_WHAT THE TASK ASKS_: Every line below that holds the string "bytes" should be copied.

[Collected data entries]
Lemma credit_mono d key samples M :
  key_gone key M = false →
  let ss := filter (λ s, Sample_PublicKey s = key) samples in
  mono_from (key_last key M) ss →
  credit_samples d key M samples = (last_from (key_last key M) ss d - key_last key M d)%Z ∧
  key_gone key (foldl meters_sample M samples) = false ∧
  ∀ d', key_last key (foldl meters_sample M samples) d' = last_from (key_last key M) ss d'.
Proof.
  revert M. induction samples as [|s samples IH]; intros M Hg; simpl.
  { intros _. split_and!; [lia|done|done]. }
  destruct (decide (Sample_PublicKey s = key)) as [Hk|Hk].
  - rewrite filter_cons_True, bool_decide_eq_true_2 by done. intros (H1 & H2 & Hm).
    assert (Hl : ∀ d', counters s d' = key_last key (meters_sample M s) d').
    { intros d'. rewrite meters_sample_last, bool_decide_eq_true_2; done. }
    destruct (IH (meters_sample M s)) as (-> & ? & Hlast);
      [by apply meters_sample_gone|by eapply mono_from_ext|].
    subst key. rewrite growth_mono by done. simpl.
    rewrite <- (last_from_ext (counters s)), <- Hl by done. split_and!; [|done|].
    + unfold counters. lia.
    + intros d'. rewrite Hlast. symmetry. by apply last_from_ext.
  - rewrite filter_cons_False, bool_decide_eq_false_2 by done. intros Hm.
    assert (Hl : ∀ d', key_last key M d' = key_last key (meters_sample M s) d').
    { intros d'. rewrite meters_sample_last, bool_decide_eq_false_2; done. }
    destruct (IH (meters_sample M s)) as (-> & ? & Hlast);
      [by apply meters_sample_gone|by eapply mono_from_ext|].
    rewrite <- (last_from_ext (key_last key M)), <- Hl by done. split_and!; [lia|done|].
    intros d'. rewrite Hlast. symmetry. by apply last_from_ext.
Qed.

(** The operations that do not sample leave the last counters of a live peer
    alone. *)
Lemma report_last reset keys key out M d :
  key_gone key M = false →
  key_gone key (foldl (meters_report reset) (out, M) keys).2 = false ∧
  key_last key (foldl (meters_report reset) (out, M) keys).2 d = key_last key M d.
Proof.
  revert out M. induction keys as [|k keys IH]; intros out M Hg; [done|]. cbn [foldl].
  unfold meters_report at 2 4. destruct reset; [|by apply IH].
  assert (Hk : key_gone key (partial_alter (λ o, o ≫= meter_reset) k M) = false ∧
               key_last key (partial_alter (λ o, o ≫= meter_reset) k M) d = key_last key M d).
  { unfold key_gone, key_last in *. rewrite lookup_partial_alter. case_decide; [subst|done].
    destruct (M !! key) as [m|]; simpl in *; [|done].
    unfold meter_reset. rewrite Hg. by destruct d. }
  match goal with |- context [foldl _ (?o, ?M') keys] => destruct (IH o M') as [-> ->] end;
    tauto.
Qed.

Lemma step_last key M op d :
  key_gone key M = false → op ≠ OpRemove key → (∀ ss t, op ≠ OpUpdate ss t) →
  key_gone key (meters_step M op).2 = false ∧ key_last key (meters_step M op).2 d = key_last key M d.
Proof.
  intros Hg Hr Hu. destruct op as [ss t|keys reset|ρ reset|k|ρ]; cbn [meters_step snd].
  - by destruct (Hu ss t).
  - by apply report_last.
  - by apply report_last.
  - unfold key_gone, key_last in *. rewrite lookup_alter. case_decide; [congruence|done].
  - unfold key_gone, key_last in *. rewrite map_lookup_filter.
    destruct (M !! key) as [m|]; simpl in *; [|done]. unfold guard.
    case_decide as Hl; [done|]. exfalso. apply Hl. unfold meter_live; simpl. by rewrite Hg.
Qed.

Lemma credited_mono d key ops M :
  key_gone key M = false → OpRemove key ∉ ops → mono_from (key_last key M) (key_samples key ops) →
  credited d key M ops = (last_from (key_last key M) (key_samples key ops) d - key_last key M d)%Z.
Proof.
  revert M. induction ops as [|op ops IH]; intros M Hg Hr Hm; simpl; [lia|].
  apply not_elem_of_cons in Hr as [Hr Hrs].
  change (key_samples key (op :: ops)) with
    (match op with OpUpdate ss _ => filter (λ s, Sample_PublicKey s = key) ss | _ => [] end
     ++ key_samples key ops) in *.
  apply mono_from_app in Hm as [Hm1 Hm2]. unfold last_from. rewrite foldl_app.
  destruct op as [ss t|keys reset|ρ reset|k|ρ].
  1: { destruct (credit_mono d key ss M Hg Hm1) as (-> & Hg' & Hl'). cbn [meters_step snd].
       rewrite IH; [|done|done|by eapply mono_from_ext; [intros d'; symmetry; apply Hl'|]].
       rewrite Hl', (last_from_ext _ _ _ _ Hl'). unfold last_from. lia. }
  all: match goal with |- context [meters_step ?M' ?op] =>
    assert (Hs : ∀ d', key_gone key (meters_step M' op).2 = false ∧
                       key_last key (meters_step M' op).2 d' = key_last key M' d')
      by (intros d'; by apply step_last) end;
    rewrite IH; [|apply (Hs Down)|done|eapply mono_from_ext; [intros d'; symmetry; apply Hs|done]];
    rewrite (proj2 (Hs d)), (last_from_ext _ _ _ _ (λ d', proj2 (Hs d'))); done.
Qed.

(** ** Queries *)

Lemma AnyActiveSince_true st keys cutoff :
  Tracker_AnyActiveSince st keys cutoff = true ↔
  ∃ key e, key ∈ keys ∧ stats st !! key = Some e ∧ (cutoff < LastActiveTime e)%Z.
Proof.
  induction keys as [|k keys IH]; simpl; [split; [done|]; set_solver|].
  destruct (stats st !! k) as [e|] eqn:He; [unfold Time_After; destruct (Z.ltb_spec cutoff (LastActiveTime e))|].
  - split; [intros _; exists k, e; set_solver|done].
  - rewrite IH. split; [set_solver|]. intros (k' & e' & [->|?]%elem_of_cons & ? & ?); [|eauto].
    simplify_eq. lia.
  - rewrite IH. split; [set_solver|]. intros (k' & e' & [->|?]%elem_of_cons & ? & ?); [|eauto].
    simplify_eq.
Qed.

(** The activity an entry contributes to [EndpointActivity]. *)
Definition endpoint_of (st : Tracker) (key ip : string) (ts : Z) : Prop :=
  ∃ e, stats st !! key = Some e ∧ Entry_EndpointIP e = ip ∧ ip ≠ "" ∧
       LastActiveTime e ≠ zero_time ∧ ts = Time_Unix (LastActiveTime e).

Lemma endpoint_step_lookup st acc key ip :
  (∀ ts, endpoint_of st key ip ts →
     endpoint_step st acc key !! ip = Some (from_option (Z.max ts) ts (acc !! ip))) ∧
  ((∀ ts, ¬ endpoint_of st key ip ts) → endpoint_step st acc key !! ip = acc !! ip).
Proof.
  unfold endpoint_step, endpoint_of. destruct (stats st !! key) as [e|] eqn:He.
  2: { split; [naive_solver|done]. }
  destruct (decide (Entry_EndpointIP e = "" ∨ LastActiveTime e = zero_time)) as [Hno|Hyes].
  - assert (bool_decide (Entry_EndpointIP e = "") || Time_IsZero (LastActiveTime e) = true) as ->.
    { apply orb_true_iff. destruct Hno; [left; by apply bool_decide_eq_true|].
      right. by apply Z.eqb_eq. }
    split; [naive_solver|done].
  - assert (Entry_EndpointIP e ≠ "" ∧ LastActiveTime e ≠ zero_time) as [Hip Hact] by tauto.
    rewrite bool_decide_eq_false_2 by done. unfold Time_IsZero.
    assert ((LastActiveTime e =? 0)%Z = false) as -> by by apply Z.eqb_neq.
    destruct (decide (Entry_EndpointIP e = ip)) as [<-|Hne].
    + split; [|intros Hno; exfalso; eapply Hno; eauto 10].
      intros ts (e' & [= <-] & _ & _ & _ & ->).
      destruct (acc !! Entry_EndpointIP e) as [prev|] eqn:Hp; simpl; [|by rewrite lookup_insert_eq].
      destruct (Z.ltb_spec prev (Time_Unix (LastActiveTime e)));
        rewrite ?lookup_insert_eq, ?Hp; f_equal; lia.
    + split; [naive_solver|intros _]. repeat split_match; by rewrite ?lookup_insert_ne.
Qed.

(** [o] is the largest element of [P], if it has one. *)
Definition newest (P : Z → Prop) (o : option Z) : Prop :=
  match o with
  | Some ts => P ts ∧ ∀ ts', P ts' → (ts' <= ts)%Z
  | None => ∀ ts, ¬ P ts
  end.

Lemma newest_extend P o t :
  newest P o → newest (λ ts, P ts ∨ ts = t) (Some (from_option (Z.max t) t o)).
Proof.
  destruct o as [p|]; simpl; [intros [Hp Hmax]|naive_solver lia]. split.
  - destruct (Z.max_spec t p) as [[_ ->]|[_ ->]]; auto.
  - intros ts [Hts| ->]; [specialize (Hmax ts Hts)|]; lia.
Qed.

Lemma newest_ext P Q o : (∀ ts, P ts ↔ Q ts) → newest P o → newest Q o.
Proof. intros H. destruct o; simpl; naive_solver. Qed.

Lemma endpoint_of_dec st key ip : {t | endpoint_of st key ip t} + {∀ t, ¬ endpoint_of st key ip t}.
Proof.
  unfold endpoint_of. destruct (stats st !! key) as [e|]; [|right; naive_solver].
  destruct (decide (Entry_EndpointIP e = ip ∧ ip ≠ "" ∧ LastActiveTime e ≠ zero_time));
    [left; eexists|right]; naive_solver.
Qed.

Lemma endpoint_of_unique st key ip t t' : endpoint_of st key ip t → endpoint_of st key ip t' → t = t'.
Proof. unfold endpoint_of. naive_solver. Qed.

Lemma EndpointActivity_newest st keys ip :
  newest (λ ts, ∃ key, key ∈ keys ∧ endpoint_of st key ip ts)
    (Tracker_EndpointActivity st keys !! ip).
Proof.
  unfold Tracker_EndpointActivity. induction keys as [|k keys IH] using rev_ind.
  { cbn [foldl]. rewrite lookup_empty. simpl. set_solver. }
  rewrite foldl_snoc.
  destruct (endpoint_step_lookup st (foldl (endpoint_step st) ∅ keys) k ip) as [H1 H2].
  destruct (endpoint_of_dec st k ip) as [[t Ht]|Hno].
  - rewrite (H1 t Ht). eapply newest_ext; [|by apply newest_extend]. intros ts. simpl. split.
    + intros [(k' & ? & ?)| ->]; [exists k'|exists k]; set_solver.
    + intros (k' & [Hk| ->%list_elem_of_singleton]%elem_of_app & He); [left; eauto|].
      right. by eapply endpoint_of_unique.
  - rewrite H2 by done. eapply newest_ext; [|done]. intros ts. set_solver.
Qed.

(** ** Interface counters *)

Record interface_sample := mkIS { is_rx : Z; is_tx : Z; is_reset : bool }.

Definition is_ok64 (x : interface_sample) : Prop :=
  (0 <= is_rx x <= max64)%Z ∧ (0 <= is_tx x <= max64)%Z.

(** The traffic the resets of a run of [Delta] calls hand over. *)
Fixpoint ict_billed (t : InterfaceCountersTracker) (calls : list interface_sample) : Z * Z :=
  match calls with
  | [] => (0, 0)%Z
  | x :: calls =>
      let '((dr, dt), t') := ICT_Delta t (is_rx x) (is_tx x) (is_reset x) in
      let '(r, s) := ict_billed t' calls in
      if is_reset x then (dr + r, dt + s)%Z else (r, s)
  end.

Definition ict_run (t : InterfaceCountersTracker) (calls : list interface_sample) :
    InterfaceCountersTracker :=
  foldl (λ t x, (ICT_Delta t (is_rx x) (is_tx x) (is_reset x)).2) t calls.

Fixpoint is_mono (rx tx : Z) (calls : list interface_sample) : Prop :=
  match calls with
  | [] => True
  | x :: calls => (rx <= is_rx x)%Z ∧ (tx <= is_tx x)%Z ∧ is_ok64 x ∧ is_mono (is_rx x) (is_tx x) calls
  end.

(** One call on a set baseline: a rollback rebases and reports nothing,
    otherwise the growth since the baseline is reported. *)
Lemma ICT_Delta_set br bt rx tx reset :
  (0 <= br <= max64)%Z → (0 <= bt <= max64)%Z → (0 <= rx <= max64)%Z → (0 <= tx <= max64)%Z →
  ICT_Delta (mkICT br bt true) rx tx reset
  = if (rx <? br)%Z || (tx <? bt)%Z then ((0, 0)%Z, mkICT rx tx true)
    else ((rx - br, tx - bt)%Z, if reset then mkICT rx tx true else mkICT br bt true).
Proof.
  intros. unfold ICT_Delta. simpl. destruct ((rx <? br)%Z || (tx <? bt)%Z) eqn:Hroll; simpl.
  - rewrite !sub64_self. by destruct reset.
  - zbool. unfold sub64. rewrite !wrap64_id by (unfold in64, max64 in *; lia). by destruct reset.
Qed.
(* ===== verification/GoNet.v ===== *)
(** * IP networks (Go's [net.IPNet], [net.ParseCIDR])

    What the WireGuard backend uses of Go's [net] package.  A network is the
    masked address bytes (4 or 16 of them) and the number of leading ones of
    its mask, which is all [ParseCIDR] can produce. *)

From Stdlib Require Import Ascii.
From S2P Require Import Prelude GoString.
Local Open Scope Z_scope.

Record IPNet := mkIPNet { IPNet_IP : list Z; IPNet_Ones : Z }.

#[export] Instance IPNet_eq_dec : EqDecision IPNet.
Proof. solve_decision. Defined.

(** [ipnet.Mask.Size()]: the leading ones and the width. *)
Definition Mask_Size (n : IPNet) : Z * Z := (IPNet_Ones n, 8 * Z.of_nat (length (IPNet_IP n))).

(** ** Masks *)

(** The byte [i] of a mask with [ones] leading ones. *)
Definition mask_byte (ones : Z) (i : nat) : Z :=
  let k := Z.min 8 (Z.max 0 (ones - 8 * Z.of_nat i)) in 256 - 2 ^ (8 - k).

Definition apply_mask (ones : Z) (ip : list Z) : list Z :=
  imap (λ i b, Z.land b (mask_byte ones i)) ip.

(** [ip.To4()]: four bytes, or a v4-mapped address. *)
Definition To4 (ip : list Z) : option (list Z) :=
  if bool_decide (length ip = 4%nat) then Some ip
  else if bool_decide (length ip = 16%nat ∧ take 12 ip = replicate 10 0 ++ [255; 255])
  then Some (drop 12 ip) else None.

(** [networkNumberAndMask]. *)
Definition network_number (n : IPNet) : list Z * Z :=
  match To4 (IPNet_IP n) with
  | Some ip4 =>
      if bool_decide (length (IPNet_IP n) = 4%nat) then (ip4, IPNet_Ones n)
      else (ip4, Z.max 0 (IPNet_Ones n - 96))
  | None => (IPNet_IP n, IPNet_Ones n)
  end.

(** [ipnet.Contains(ip)]. *)
Definition IPNet_Contains (n : IPNet) (ip : list Z) : bool :=
  let '(nn, ones) := network_number n in
  let ip := default ip (To4 ip) in
  bool_decide (length ip = length nn) &&
  bool_decide (apply_mask ones nn = apply_mask ones ip).

(** ** Parsing *)

Definition digit_val (a : ascii) : option Z :=
  let n := Z.of_nat (nat_of_ascii a) in
  if bool_decide (48 <= n <= 57) then Some (n - 48) else None.

Definition hex_val (a : ascii) : option Z :=
  let n := Z.of_nat (nat_of_ascii a) in
  if bool_decide (48 <= n <= 57) then Some (n - 48)
  else if bool_decide (97 <= n <= 102) then Some (n - 87)
  else if bool_decide (65 <= n <= 70) then Some (n - 55)
  else None.

(** [dtoi] on the whole string: decimal digits, below 0xFFFFFF. *)
Fixpoint dtoi_go (acc : Z) (s : string) : option Z :=
  match s with
  | "" => Some acc
  | String a s =>
      match digit_val a with
      | Some d => if bool_decide (acc * 10 + d < 16777215) then dtoi_go (acc * 10 + d) s else None
      | None => None
      end
  end.
Definition dtoi (s : string) : option Z :=
  match s with "" => None | _ => dtoi_go 0 s end.

(** One dotted field: no empty field, no leading zero, at most 255. *)
Definition parse_octet (s : string) : option Z :=
  match s with
  | "" => None
  | String "0" (String _ _) => None
  | _ => match dtoi s with
         | Some v => if bool_decide (v <= 255) then Some v else None
         | None => None
         end
  end.

Definition parse_ipv4 (s : string) : option (list Z) :=
  match mapM parse_octet (Split s ".") with
  | Some l => if bool_decide (length l = 4%nat) then Some l else None
  | None => None
  end.

(** The leading hexadecimal digits of [s], at most four of them. *)
Fixpoint hex_field (n : nat) (off acc : Z) (s : string) : option (Z * Z * string) :=
  match s with
  | "" => Some (off, acc, s)
  | String a s' =>
      match hex_val a with
      | Some d =>
          match n with
          | O => None
          | S n => hex_field n (off + 1) (acc * 16 + d) s'
          end
      | None => Some (off, acc, s)
      end
  end.

(** The loop of [parseIPv6]: the bytes so far, the position of the ellipsis.
    Every iteration adds at least two bytes, so eight iterations suffice. *)
Fixpoint ipv6_loop (fuel : nat) (s : string) (ip : list Z) (ellipsis : option nat)
    : option (list Z * option nat) :=
  match fuel with
  | O => if bool_decide (s = "") then Some (ip, ellipsis) else None
  | S fuel =>
      match hex_field 4 0 0 s with
      | None => None
      | Some (off, acc, rest) =>
          if bool_decide (off = 0) then None
          else if HasPrefix rest "." then
            if bool_decide (ellipsis = None ∧ length ip ≠ 12%nat) then None
            else if bool_decide (12 < length ip)%nat then None
            else match parse_ipv4 s with
                 | Some v4 => Some (ip ++ v4, ellipsis)
                 | None => None
                 end
          else
            let ip := ip ++ [acc / 256; acc mod 256] in
            match rest with
            | "" => Some (ip, ellipsis)
            | String ":" "" => None
            | String ":" (String ":" s'') =>
                match ellipsis with
                | Some _ => None
                | None =>
                    if bool_decide (s'' = "") then Some (ip, Some (length ip))
                    else ipv6_loop fuel s'' ip (Some (length ip))
                end
            | String ":" s' => ipv6_loop fuel s' ip ellipsis
            | _ => None
            end
      end
  end.

Definition ipv6_finish (r : list Z * option nat) : option (list Z) :=
  let '(ip, ellipsis) := r in
  if bool_decide (length ip < 16)%nat then
    match ellipsis with
    | None => None
    | Some e => Some (take e ip ++ replicate (16 - length ip) 0 ++ drop e ip)
    end
  else match ellipsis with None => Some ip | Some _ => None end.

Definition parse_ipv6 (s : string) : option (list Z) :=
  if HasPrefix s "::" then
    let s := drop_str 2 s in
    if bool_decide (s = "") then Some (replicate 16 0)
    else ipv6_loop 8 s [] (Some 0%nat) ≫= ipv6_finish
  else ipv6_loop 8 s [] None ≫= ipv6_finish.

(** [netip.ParseAddr]: the first of '.', ':' and '%' decides; an address with
    a zone is of no use to [ParseCIDR], which refuses it. *)
Fixpoint addr_kind (s : string) : option ascii :=
  match s with
  | "" => None
  | String a s => if bool_decide (a = "." ∨ a = ":" ∨ a = "%")%char then Some a else addr_kind s
  end.

Definition parse_addr (s : string) : option (list Z) :=
  match addr_kind s with
  | Some "."%char => parse_ipv4 s
  | Some ":"%char => parse_ipv6 s
  | _ => None
  end.

(** [net.ParseCIDR(s)]: the network only, which is all the program uses. *)
Definition ParseCIDR (s : string) : result IPNet :=
  let err := errors_New ("invalid CIDR address: " +:+ s) in
  match Cut s "/" with
  | None => Err err
  | Some (addr, mask) =>
      match parse_addr addr, dtoi mask with
      | Some ip, Some n =>
          if bool_decide (n <= 8 * Z.of_nat (length ip))
          then Ok (mkIPNet (apply_mask n ip) n) else Err err
      | _, _ => Err err
      end
  end.

(** ** Printing *)

Definition hex_digit (d : Z) : ascii :=
  ascii_of_nat (Z.to_nat (if bool_decide (d < 10) then 48 + d else 87 + d)).

(** [strconv] base 16 without leading zeros. *)
Definition hex16 (w : Z) : string :=
  let d i := hex_digit (w / 16 ^ i mod 16) in
  if bool_decide (w < 16) then String (d 0) ""
  else if bool_decide (w < 256) then String (d 1) (String (d 0) "")
  else if bool_decide (w < 4096) then String (d 2) (String (d 1) (String (d 0) ""))
  else String (d 3) (String (d 2) (String (d 1) (String (d 0) ""))).

Fixpoint words16 (ip : list Z) : list Z :=
  match ip with
  | hi :: lo :: ip => hi * 256 + lo :: words16 ip
  | _ => []
  end.

Fixpoint zero_run (l : list Z) : nat :=
  match l with
  | w :: l => if bool_decide (w = 0) then S (zero_run l) else O
  | [] => O
  end.

(** The first longest run of at least two zero words: its start and length. *)
Fixpoint best_run (i : nat) (l : list Z) (best : nat * nat) : nat * nat :=
  match l with
  | [] => best
  | _ :: l' =>
      let r := zero_run l in
      best_run (S i) l' (if bool_decide (2 ≤ r ∧ best.2 < r)%nat then (i, r) else best)
  end.

Definition ipv6_string (ip : list Z) : string :=
  let ws := words16 ip in
  let '(start, len) := best_run 0 ws (0%nat, 0%nat) in
  if bool_decide (len = 0%nat) then Join (hex16 <$> ws) ":"
  else Join (hex16 <$> take start ws) ":" +:+ "::" +:+ Join (hex16 <$> drop (start + len) ws) ":".

Definition IP_String (ip : list Z) : string :=
  if bool_decide (length ip = 4%nat) then Join (Itoa <$> ip) "." else ipv6_string ip.

(** [ipnet.String()]. *)
Definition IPNet_String (n : IPNet) : string :=
  let '(nn, ones) := network_number n in IP_String nn +:+ "/" +:+ Itoa ones.

(** ** Examples *)

Example cidr_v4 : IPNet_String <$> (match ParseCIDR "10.0.0.77/24" with Ok n => Some n | _ => None end)
  = Some "10.0.0.0/24".
Proof. vm_compute. reflexivity. Qed.

Example cidr_v6 : IPNet_String <$> (match ParseCIDR "fd00:0:0:1:0:0:0:7/128" with Ok n => Some n | _ => None end)
  = Some "fd00:0:0:1::7/128".
Proof. vm_compute. reflexivity. Qed.

Example cidr_bad : ((λ s, is_ok (ParseCIDR s)) <$> ["10.0.0.1"; "10.0.0.1/33"; "10.0.0.01/32"; "::/0"; "::ffff:1.2.3.4/128"; "1::2::3/64"])
  = [false; false; false; true; true; false].
Proof. vm_compute. reflexivity. Qed.

(** ** Facts *)

Lemma apply_mask_length ones ip : length (apply_mask ones ip) = length ip.
Proof. apply length_imap. Qed.

(** A parsed network is already masked: its host bits are clear. *)
Lemma apply_mask_idem ones ip : apply_mask ones (apply_mask ones ip) = apply_mask ones ip.
Proof.
  unfold apply_mask. apply list_eq. intros i. rewrite !list_lookup_imap.
  destruct (ip !! i); simpl; [|done]. by rewrite <- Z.land_assoc, Z.land_diag.
Qed.

Lemma ParseCIDR_masked s n :
  ParseCIDR s = Ok n → apply_mask (IPNet_Ones n) (IPNet_IP n) = IPNet_IP n.
Proof.
  unfold ParseCIDR. intros H. repeat split_match_in H. apply apply_mask_idem.
Qed.

Lemma ParseCIDR_ones s n :
  ParseCIDR s = Ok n → IPNet_Ones n <= 8 * Z.of_nat (length (IPNet_IP n)).
Proof.
  unfold ParseCIDR. intros H. repeat split_match_in H.
  rewrite apply_mask_length. by apply bool_decide_eq_true in Heqb.
Qed.

(** A shorter mask keeps a part of what a longer one keeps. *)
Lemma mask_byte_le a b i : a <= b → Z.land (mask_byte b i) (mask_byte a i) = mask_byte a i.
Proof.
  intros Hab. unfold mask_byte.
  set (kb := Z.min 8 (Z.max 0 (b - 8 * Z.of_nat i))).
  set (ka := Z.min 8 (Z.max 0 (a - 8 * Z.of_nat i))).
  assert (0 <= ka /\ ka <= kb /\ kb <= 8) as (Ha & Hk & Hb) by (unfold ka, kb; lia).
  clearbody ka kb. clear Hab.
  assert (kb = 0 \/ kb = 1 \/ kb = 2 \/ kb = 3 \/ kb = 4 \/ kb = 5 \/ kb = 6 \/ kb = 7 \/ kb = 8)
    as Hcase by lia.
  assert (ka = 0 \/ ka = 1 \/ ka = 2 \/ ka = 3 \/ ka = 4 \/ ka = 5 \/ ka = 6 \/ ka = 7 \/ ka = 8)
    as Hcase' by lia.
  destruct_or! Hcase; destruct_or! Hcase'; subst; first [reflexivity | lia].
Qed.

Lemma apply_mask_le a b ip : a <= b → apply_mask a (apply_mask b ip) = apply_mask a ip.
Proof.
  intros Hab. unfold apply_mask. apply list_eq. intros i. rewrite !list_lookup_imap.
  destruct (ip !! i); simpl; [|done]. by rewrite <- Z.land_assoc, mask_byte_le.
Qed.

Lemma IPNet_Contains_iff n ip :
  IPNet_Contains n ip = true ↔
  let x := default ip (To4 ip) in
  length x = length (network_number n).1 ∧
  apply_mask (network_number n).2 (network_number n).1 = apply_mask (network_number n).2 x.
Proof.
  unfold IPNet_Contains. destruct (network_number n) as [nn ones]. simpl.
  by rewrite andb_true_iff, !bool_decide_eq_true.
Qed.

Lemma network_number_IP n : (network_number n).1 = default (IPNet_IP n) (To4 (IPNet_IP n)).
Proof. unfold network_number. by destruct (To4 _); [case_bool_decide|]. Qed.

(** A network with a longer mask whose address lies in another network is a
    part of it. *)
Lemma IPNet_Contains_trans p q ip :
  length (IPNet_IP p) = length (IPNet_IP q) → IPNet_Contains q (IPNet_IP p) = true →
  IPNet_Ones q <= IPNet_Ones p → IPNet_Contains p ip = true → IPNet_Contains q ip = true.
Proof.
  rewrite !IPNet_Contains_iff. cbn zeta. intros Hlen [Hl Hm] Hones [Hl' Hm'].
  rewrite <- network_number_IP in Hl, Hm. split; [congruence|].
  assert ((network_number q).2 <= (network_number p).2) as Hle.
  { clear Hm Hm' Hl'. revert Hl. unfold network_number. rewrite Hlen.
    unfold To4. rewrite Hlen. repeat case_bool_decide; simpl; rewrite ?length_drop; lia. }
  rewrite Hm. rewrite <- (apply_mask_le _ _ (network_number p).1 Hle), Hm', apply_mask_le; done.
Qed.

_RESPONSE AREA_:
    masked address bytes (4 or 16 of them) and the number of leading ones of
(** [ip.To4()]: four bytes, or a v4-mapped address. *)
(** The loop of [parseIPv6]: the bytes so far, the position of the ellipsis.
    Every iteration adds at least two bytes, so eight iterations suffice. *)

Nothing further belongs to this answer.